In Northbridge General Insurance Corp. v. Ashcroft Homes-Capital Hall Inc., 2021 ONSC 1684, the respondent was constructing a condominium tower in Ottawa, which was nearing its completion, when the tower was substantially damaged by a fire in April 2018. The respondent had an insurance policy with the applicant insurance company. In December 2018, the insurer initiated an appraisal process under s. 128 of the Insurance Act, which soon proved to be dysfunctional, particularly beginning May 2020, when the insured retained a law firm to replace its appraiser.

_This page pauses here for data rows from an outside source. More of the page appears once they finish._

Lemma clean_df_no_text_column_witness :
  text_first_of_three (0%Z, [PyStr (lit "Hello World"); PyInt 1; PyInt 2]) = true
  /\ position (lit "text") (columns (frame (fresh no_text_column))) = None
  /\ CleanText.clean_df toy_lib plain (fresh no_text_column)
     = (Raise KeyError,
        add_call (CallCleanText (row_text (0%Z, [PyStr (lit "Hello World"); PyInt 1; PyInt 2])))
          (fresh no_text_column)).
Proof.
  split; [reflexivity |]. split; [reflexivity |].
  exact (clean_df_no_text_column toy_lib plain (fresh no_text_column)
           (0%Z, [PyStr (lit "Hello World"); PyInt 1; PyInt 2]) []
           eq_refl eq_refl eq_refl).
Defined.

(** *** The encoding the models get *)

Lemma repeat_nil_app {A} (x : A) (l : list A) (n : nat) :
  l ++ repeat x (n - n) = l.
Proof. rewrite Nat.sub_diag. apply app_nil_r. Qed.

(** With [truncation=True], [padding=True] and [max_length=128] the ids of
    one text are [CLS], its first 126 word pieces at most, [SEP], with no
    padding and a mask of ones. *)
Lemma transformers_call_128 (V : Transformers.Vocab) (text : pystr) :
  let enc := Transformers.call V text
               {| return_tensors := lit "pt"; truncation := true;
                  padding := true; max_length := 128 |} in
  Transformers.input_ids enc
  = Transformers.cls_token_id V
    :: firstn 126 (Transformers.wordpiece V text) ++ [Transformers.sep_token_id V]
  /\ Transformers.attention_mask enc
     = repeat 1%Z (List.length (Transformers.input_ids enc))
  /\ List.length (Transformers.input_ids enc)
     = (Nat.min 126 (List.length (Transformers.wordpiece V text)) + 2)%nat.
Proof.
  cbv zeta. unfold Transformers.call, Transformers.encode, Transformers.truncate,
    Transformers.longest, Transformers.pad_to.
  cbn [padding truncation max_length List.map fold_right].
  change (Z.to_nat (128 - 2)) with 126%nat.
  rewrite Nat.max_0_r. cbn [Transformers.input_ids Transformers.attention_mask].
  rewrite !repeat_nil_app. split; [reflexivity |]. split; [reflexivity |].
  cbn [List.length]. rewrite length_app, length_firstn. cbn [List.length]. lia.
Qed.

(** C8, counterexample: with a tokenizer of the transformers library, the
    encoding of a short comment is not brought to 128 ids: for the comment
    [Great video, thanks!] it has five, [CLS], three word pieces, [SEP]. *)
Lemma fixed_length_claim_fails_on_short_comment :
  Transformers.input_ids
    (tokenizer transformers_lib (lit "great video thanks!")
       {| return_tensors := lit "pt"; truncation := true;
          padding := true; max_length := 128 |})
  = [101; 1005; 1005; 1007; 102]%Z
  /\ ~ fixed_length_claim transformers_lib (fun enc => enc) predictor
        (lit "Great video, thanks!") (fresh no_frame).
Proof.
  split; [vm_compute; reflexivity |]. intros H.
  destruct H as [text [Hclean Hlen]].
  - vm_compute. discriminate.
  - vm_compute. reflexivity.
  - vm_compute in Hclean. injection Hclean as <-. vm_compute in Hlen. discriminate.
Qed.

(** C8: for every comment that reaches the tokenizer, [predict] calls it
    once, on the cleaned comment, with [max_length=128], [truncation=True]
    and [padding=True], and gives the encoding to both models, whose answers
    decide the result. With a tokenizer of the transformers library that
    encoding is [CLS], the first 126 word pieces at most, [SEP]: at most 128
    ids, exactly 128 when the comment has 126 word pieces or more, and for a
    shorter comment its own length, below 128, with no padding token and a
    mask of ones, since [padding=True] pads to the longest sequence of the
    batch and the batch is the one comment. *)
Theorem predict_encoding_truncated_not_padded (L : Lib) (V : Transformers.Vocab)
    (view : Encoding L -> Transformers.BatchEncoding)
    (self : SentimentPredictor.t) (s : pystr) (p : process) :
  transformers_tokenizer L V view ->
  PyStr.strip s <> [] ->
  fst (SentimentPredictor.get_language L self (PyStr s) p) = Ok (lit "en") ->
  exists text,
    SentimentPredictor.clean_text L self s false = Ok text
    /\ let args := {| return_tensors := lit "pt"; truncation := true;
                      padding := true; max_length := 128 |} in
       let enc := tokenizer L text args in
       let pieces := Transformers.wordpiece V text in
       tokenizer_calls (calls (snd (SentimentPredictor.predict L self (PyStr s) p)))
       = tokenizer_calls (calls p) ++ [(text, args)]
       /\ fst (SentimentPredictor.predict L self (PyStr s) p)
          = match nth_error (SentimentPredictor.labels self) (model_product L enc) with
            | None => Raise IndexError
            | Some product =>
                match nth_error (SentimentPredictor.labels self) (model_video L enc) with
                | None => Raise IndexError
                | Some video =>
                    Ok (Some {| SentimentPredictor.sentiment_for_product := product;
                                SentimentPredictor.sentiment_for_video := video |})
                end
            end
       /\ Transformers.input_ids (view enc)
          = Transformers.cls_token_id V :: firstn 126 pieces ++ [Transformers.sep_token_id V]
       /\ (List.length (Transformers.input_ids (view enc)) <= 128)%nat
       /\ ((126 <= List.length pieces)%nat ->
           List.length (Transformers.input_ids (view enc)) = 128%nat)
       /\ ((List.length pieces < 126)%nat ->
           Transformers.input_ids (view enc)
           = Transformers.cls_token_id V :: pieces ++ [Transformers.sep_token_id V]
           /\ List.length (Transformers.input_ids (view enc))
              = (List.length pieces + 2)%nat
           /\ (List.length (Transformers.input_ids (view enc)) < 128)%nat)
       /\ Transformers.attention_mask (view enc)
          = repeat 1%Z (List.length (Transformers.input_ids (view enc))).
Proof.
  intros Htok Hs Hen. exists (scrub L s). split; [reflexivity |]. cbv zeta.
  destruct (transformers_call_128 V (scrub L s)) as [Hids [Hmask Hlen]].
  rewrite (Htok (scrub L s)). rewrite Hmask, Hlen. rewrite Hids at 1 2.
  split.
  { rewrite (predict_on_english L self s p Hs Hen).
    rewrite classify_tokenizer_calls, after_detect_tokenizer_calls. reflexivity. }
  split.
  { rewrite (predict_on_english L self s p Hs Hen), classify_eq. cbv zeta.
    change SentimentPredictor.tokenizer_args
      with {| return_tensors := lit "pt"; truncation := true;
              padding := true; max_length := 128 |}.
    destruct (nth_error _ (model_product L _)); [| reflexivity].
    destruct (nth_error _ (model_video L _)); reflexivity. }
  split; [reflexivity |]. split; [lia |]. split; [lia |]. split; [| reflexivity].
  intros Hshort. rewrite firstn_all2 by lia. repeat split; lia.
Qed.
(** C9.  The handler of a termination signal logs it, runs the cleanup and
    then sends the same signal to the process itself with [process.kill],
    without exiting; the message "shutdown" is handled as SIGTERM is; any
    other message does nothing. *)
Theorem signal_is_raised_again signal message s evs :
  exited s = None -> frames s = [] -> forallb passive evs = true ->
  let ps := collected behaviour (registered s) in
  (let s1 := snd (AsyncCleanup.signalListener this behaviour signal s) in
   let s2 := AsyncCleanup.run this behaviour (evs ++ [AsyncCleanup.Tick]) s1 in
   trace s1 = trace s
              ++ ConsoleLog ("Exiting due to signal " ++ signal_name signal)
              :: cleanup_effects this behaviour s /\
   if all_settled s2 ps
   then trace s2 = trace s1 ++ rejection_log s2 ps
                           ++ [ProcessKill (pid s) signal] /\
        exited s2 = None
   else trace s2 = trace s1 /\ exited s2 = None) /\
  (let s1 := snd (AsyncCleanup.pm2ClusterShutdownListener
                    this behaviour "shutdown" s) in
   let s2 := AsyncCleanup.run this behaviour (evs ++ [AsyncCleanup.Tick]) s1 in
   trace s1 = trace s
              ++ ConsoleLog "Exiting due to PM2 cluster shutdown"
              :: cleanup_effects this behaviour s /\
   if all_settled s2 ps
   then trace s2 = trace s1 ++ rejection_log s2 ps
                           ++ [ProcessKill (pid s) SIGTERM] /\
        exited s2 = None
   else trace s2 = trace s1 /\ exited s2 = None) /\
  (message <> "shutdown"%string ->
   AsyncCleanup.pm2ClusterShutdownListener this behaviour message s
   = (Ok tt, s)).
Proof.
  intros He Hfr Hp. cbn zeta.
  assert (Hlog : forall msg sg,
    let s0 := emit_effect (ConsoleLog msg) s in
    let s1 :=
      snd (AsyncCleanup.await_cleanup this behaviour (ThenKill sg) s0) in
    let s2 := AsyncCleanup.run this behaviour (evs ++ [AsyncCleanup.Tick]) s1 in
    trace s1 = trace s ++ ConsoleLog msg :: cleanup_effects this behaviour s /\
    if all_settled s2 (collected behaviour (registered s))
    then trace s2 = trace s1 ++ rejection_log s2
                                  (collected behaviour (registered s))
                            ++ [ProcessKill (pid s) sg] /\
         exited s2 = None
    else trace s2 = trace s1 /\ exited s2 = None).
  { intros msg sg. cbn zeta.
    pose proof (await_cleanup_trace (ThenKill sg)
                  (emit_effect (ConsoleLog msg) s) evs He Hfr Hp) as H.
    cbn zeta in H. destruct H as (Ht1 & _ & _ & Hout).
    split; [|exact Hout].
    rewrite Ht1. unfold emit_effect. cbn [trace set_trace].
    rewrite <- app_assoc. reflexivity. }
  split; [|split].
  - unfold AsyncCleanup.signalListener, AsyncCleanup.killAfterCleanup,
      console_log. rewrite bind_eq, modify_eq. apply Hlog.
  - unfold AsyncCleanup.pm2ClusterShutdownListener,
      AsyncCleanup.killAfterCleanup, console_log.
    cbn [String.eqb Ascii.eqb Bool.eqb negb andb].
    rewrite bind_eq, modify_eq. apply Hlog.
  - intros Hm. unfold AsyncCleanup.pm2ClusterShutdownListener.
    apply String.eqb_neq in Hm. now rewrite Hm.
Qed.
(** * Mobile module runtime (torch/csrc/jit/mobile/module.cpp)

    A shallow embedding of the lite-interpreter module layer:
    [CompilationUnit], [Module] and [Method], with the instrumented call
    path of [Method::run].  Everything that module.cpp only uses through an
    interface (values, objects, functions, exceptions, the observer, the
    symbolication table) is kept as small as the calls made on it. *)

From Stdlib Require Import ZArith Ascii.
From stdpp Require Import gmap strings list fin_maps.

Open Scope string_scope.
Open Scope list_scope.

(** ** External data, as module.cpp sees it *)

(** Modelled from the spec: [c10::QualifiedName], declared outside
    module.cpp.  A dotted name kept as its atoms; [qn_name] is the last
    atom, which is what [QualifiedName::name()] hands out. *)
Definition QualifiedName : Type := list string.

Definition qn_name (q : QualifiedName) : string := List.last q "".

(** Modelled from the spec: [at::Tensor], declared outside module.cpp.
    Only identity and the gradient-tracking flag are looked at here. *)
Record Tensor : Type := mkTensor {
  tensor_id : Z;
  requires_grad : bool
}.

(** Modelled from the spec: [c10::IValue] and [c10::ivalue::Object],
    declared outside module.cpp.  A value is a tagged union; an object is
    an ordered list of named slots together with the name of its class
    type, when it has one.  Slots that hold objects make the attribute
    tree. *)
Inductive IValue : Type :=
| INone
| IBool (b : bool)
| IInt (i : Z)
| IString (s : string)
| ITensor (t : Tensor)
| IObject (o : Object)
with Object : Type :=
| mkObject (type_name : option QualifiedName) (attrs : list (string * IValue)).

Definition Stack : Type := list IValue.

Definition obj_type_name (o : Object) : option QualifiedName :=
  match o with mkObject n _ => n end.

Definition obj_attrs (o : Object) : list (string * IValue) :=
  match o with mkObject _ a => a end.

Definition isObject (v : IValue) : bool :=
  match v with IObject _ => true | _ => false end.

Definition isTensor (v : IValue) : bool :=
  match v with ITensor _ => true | _ => false end.

(** [obj->slots()] *)
Definition slots (o : Object) : list IValue := (obj_attrs o).*2.

(** The slots with their attribute names. *)
Definition slots_of (o : Object) : list (string * IValue) := obj_attrs o.

(** [obj->type()->findAttributeSlot(name)]: index of the slot of that name *)
Fixpoint find_slot (name : string) (attrs : list (string * IValue)) : option nat :=
  match attrs with
  | [] => None
  | (n, _) :: rest =>
      if String.eqb n name then Some 0 else S <$> find_slot name rest
  end.

Definition findAttributeSlot (o : Object) (name : string) : option nat :=
  find_slot name (obj_attrs o).

(** [obj->getSlot(i)] *)
Definition getSlot (o : Object) (i : nat) : option IValue :=
  snd <$> obj_attrs o !! i.

(** [obj->type()->getAttributeName(i)] *)
Definition getAttributeName (o : Object) (i : nat) : option string :=
  fst <$> obj_attrs o !! i.

Definition set_slot_value (i : nat) (v : IValue)
    (attrs : list (string * IValue)) : list (string * IValue) :=
  alter (fun '(n, _) => (n, v)) i attrs.

(** [obj->setSlot(i, v)] *)
Definition setSlot (o : Object) (i : nat) (v : IValue) : Object :=
  mkObject (obj_type_name o) (set_slot_value i v (obj_attrs o)).
(** ** Callbacks as state transformers that may throw *)

Inductive completion (A : Type) :=
| Normal (a : A)
| Throw (e : exn).
Arguments Normal {A} a.
Arguments Throw {A} e.

Definition M (A : Type) : Type := AIConcert → completion A * AIConcert.

Definition ret {A} (a : A) : M A := λ st, (Normal a, st).
Definition throw {A} (e : exn) : M A := λ st, (Throw e, st).
Definition bind {A B} (m : M A) (k : A → M B) : M B :=
  λ st, match m st with
        | (Normal a, st') => k a st'
        | (Throw e, st') => (Throw e, st')
        end.
Definition try_catch {A} (body : M A) (handler : exn → M A) : M A :=
  λ st, match body st with
        | (Normal a, st') => (Normal a, st')
        | (Throw e, st') => handler e st'
        end.
Definition gets {A} (f : AIConcert → A) : M A := λ st, (Normal (f st), st).
Definition modify (f : AIConcert → AIConcert) : M unit :=
  λ st, (Normal tt, f st).
Definition or_throw {A} (e : exn) (o : option A) : M A :=
  match o with
  | Some a => ret a
  | None => throw e
  end.

Notation "'let*' x ':=' m 'in' k" := (bind m (λ x, k))
  (at level 10, x name, m at level 100, k at level 200).
Notation "'do*' m 'in' k" := (bind m (λ _, k))
  (at level 10, m at level 100, k at level 200).

(** The state a callback leaves behind. *)
Definition exec {A} (m : M A) (st : AIConcert) : AIConcert := (m st).2.

(** *** Host operations *)

Definition logger_debug (text : string) : M unit :=
  modify (λ st, set_logged (logged st ++ [Debug text]) st).
Definition logger_error (text : string) : M unit :=
  modify (λ st, set_logged (logged st ++ [LogError text]) st).

Definition call_resolve (p : promise) (result : string) : M unit :=
  modify (λ st, set_settled (settled st ++ [Resolve p result]) st).
Definition call_reject (p : promise) (reason : exn) : M unit :=
  modify (λ st, set_settled (settled st ++ [Reject p reason]) st).

(** [new Promise(...)]: the next allocation number. *)
Definition new_Promise : M promise :=
  λ st, (Normal (promises st), set_promises (S (promises st)) st).

(** [new WebSocket(u)]: a fresh socket, connecting.  The configured URL is
    taken to be well formed, so that the constructor returns. *)
Definition new_WebSocket (u : string) : M socket :=
  λ st, (Normal (length (sockets st)),
         set_sockets (sockets st ++
           [{| url := u; readyState := CONNECTING; sent := [] |}]) st).

Definition setTimeout (t : timer) : M unit :=
  modify (λ st, set_timers (timers st ++ [t]) st).

(** [ws.send(data)], where [ws] is what the awaited connection promise
    produced; [None] is [null]. *)
Definition WebSocket_send (ws : option socket) (data : string) : M unit :=
  match ws with
  | None => throw TypeError
  | Some s =>
      let* sock := gets (λ st, sockets st !! s) in
      match sock with
      | None => throw TypeError
      | Some w =>
          match send_error (readyState w) with
          | Some msg => throw (Error msg)
          | None =>
              modify (λ st, set_sockets
                (<[s := {| url := url w; readyState := readyState w;
                           sent := sent w ++ [data] |}]> (sockets st)) st)
          end
      end
  end.

(** *** [Map] operations on [wsCallbacks]

    Every key of the map is a string, so a key of another type is never
    found. *)
Definition Map_has (m : gmap string callback) (key : value number) : bool :=
  match key with
  | VString s => bool_decide (is_Some (m !! s))
  | _ => false
  end.
Definition Map_get (m : gmap string callback) (key : value number)
    : option callback :=
  match key with
  | VString s => m !! s
  | _ => None
  end.
Definition Map_delete (key : value number) (m : gmap string callback)
    : gmap string callback :=
  match key with
  | VString s => delete s m
  | _ => m
  end.
(** A write through the reference that [get] returned. *)
Definition Map_update (key : value number) (f : callback → callback)
    (m : gmap string callback) : gmap string callback :=
  match key with
  | VString s => alter f s m
  | _ => m
  end.

Definition push_output (x : value number) (cb : callback) : callback :=
  {| output := output cb ++ [x]; complete := complete cb;
     resolve := resolve cb; reject := reject cb |}.
Definition mark_complete (cb : callback) : callback :=
  {| output := output cb; complete := true;
     resolve := resolve cb; reject := reject cb |}.

(** ** The socket handlers installed by [getWebSocketConnection] *)

(** [onmessage]: lines 331-356. *)
Definition onmessage (data : string) : M unit :=
  try_catch
    (let* message := or_throw SyntaxError (JSON_parse data) in
     do* logger_debug "[AIConcert] WebSocket message received" in
     let* id := or_throw TypeError (Get message "id") in
     let* present := gets (λ st, Map_has (wsCallbacks st) id) in
     if ToBoolean Number_truthy id && present then
       let* found := gets (λ st, Map_get (wsCallbacks st) id) in
       let* cb := or_throw TypeError found in
       let* type := or_throw TypeError (Get message "type") in
       let* content := or_throw TypeError (Get message "content") in
       if strict_eq_string type "stdout" || strict_eq_string type "stderr"
       then
         modify (λ st, set_wsCallbacks
           (Map_update id (push_output content) (wsCallbacks st)) st)
       else if strict_eq_string type "system"
               || strict_eq_string type "error"
       then
         do* modify (λ st, set_wsCallbacks
               (Map_update id mark_complete (wsCallbacks st)) st) in
         do* modify (λ st, set_wsCallbacks
               (Map_delete id (wsCallbacks st)) st) in
         let* out := or_throw TypeError
                       (Array_join Number_toString (output cb) LF) in
         let* text := or_throw TypeError
                        (ToString Number_toString content) in
         call_resolve (resolve cb) (out +:+ LF +:+ text)
       else ret tt
     else ret tt)
    (λ _, logger_error "[AIConcert] WebSocket message parsing error:").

In August 2020, the insurer filed an application seeking the appointment of an appraiser for the insured, the insured’s compliance with s.128 of the Insurance Act and the provisions of s. 148 of Statutory Condition 11 and a declaration that the insured caused the delay of the process.
The insured filed a cross-application seeking the termination of the appraisal process with prejudice, its adjournment sine die pending the outcome of an action in Ottawa and the removal of the selected umpire from his duties.
The Superior Court of Justice of Ontario, dismissing the insurer’s application and granting the insured’s cross-application, permanently terminated the appraisal hearing as a matter of judicial review. The court issued its decision on the basis of the standard of reasonableness and of the flexible standards of procedural fairness. The court directed the parties to pay the umpire for his terminated services within 60 days. If the parties disagreed over such charges, then the court would resolve the dispute based on the parties’ written submissions.
The court said that the damage and the animosity arising due to the process were beyond repair, unless the parties started over with new appraisers, which would go against the principle that the parties are entitled to choose their own appraisers.
“I doubt that the court proceedings will move along faster than the aborted appraisal process, but the parties will have some certainty about the procedure and assured of procedural fairness but not the flexibility and adaptability of the appraisal process,” wrote Justice Paul Perell for the court.
The court found that there was enough bad conduct and that the umpire’s decisions failed to meet the standard of reasonableness, which justified the immediate termination of the appraisal process. The process was bungled due to the parties’ joint and several fault, with everyone involved contributing to the procedural fiasco and not understanding their roles and the nuances of the process, said the court.
The court noted that the appraisal process does not fall under the Rules of Civil Procedure, while the Insurance Act specifies no procedure. This lack of a rigid structure is meant to ensure flexibility in the appraisal process, to offer an insurer and an insured an expeditious and easy way to settle an indemnity claim under the insurance policy and to remove a valuation issue from the court’s jurisdiction if either party has invoked the process. Every appraisal process differs and depends on the specific facts of the loss and on the umpire’s choice on how to handle the matter, said the court.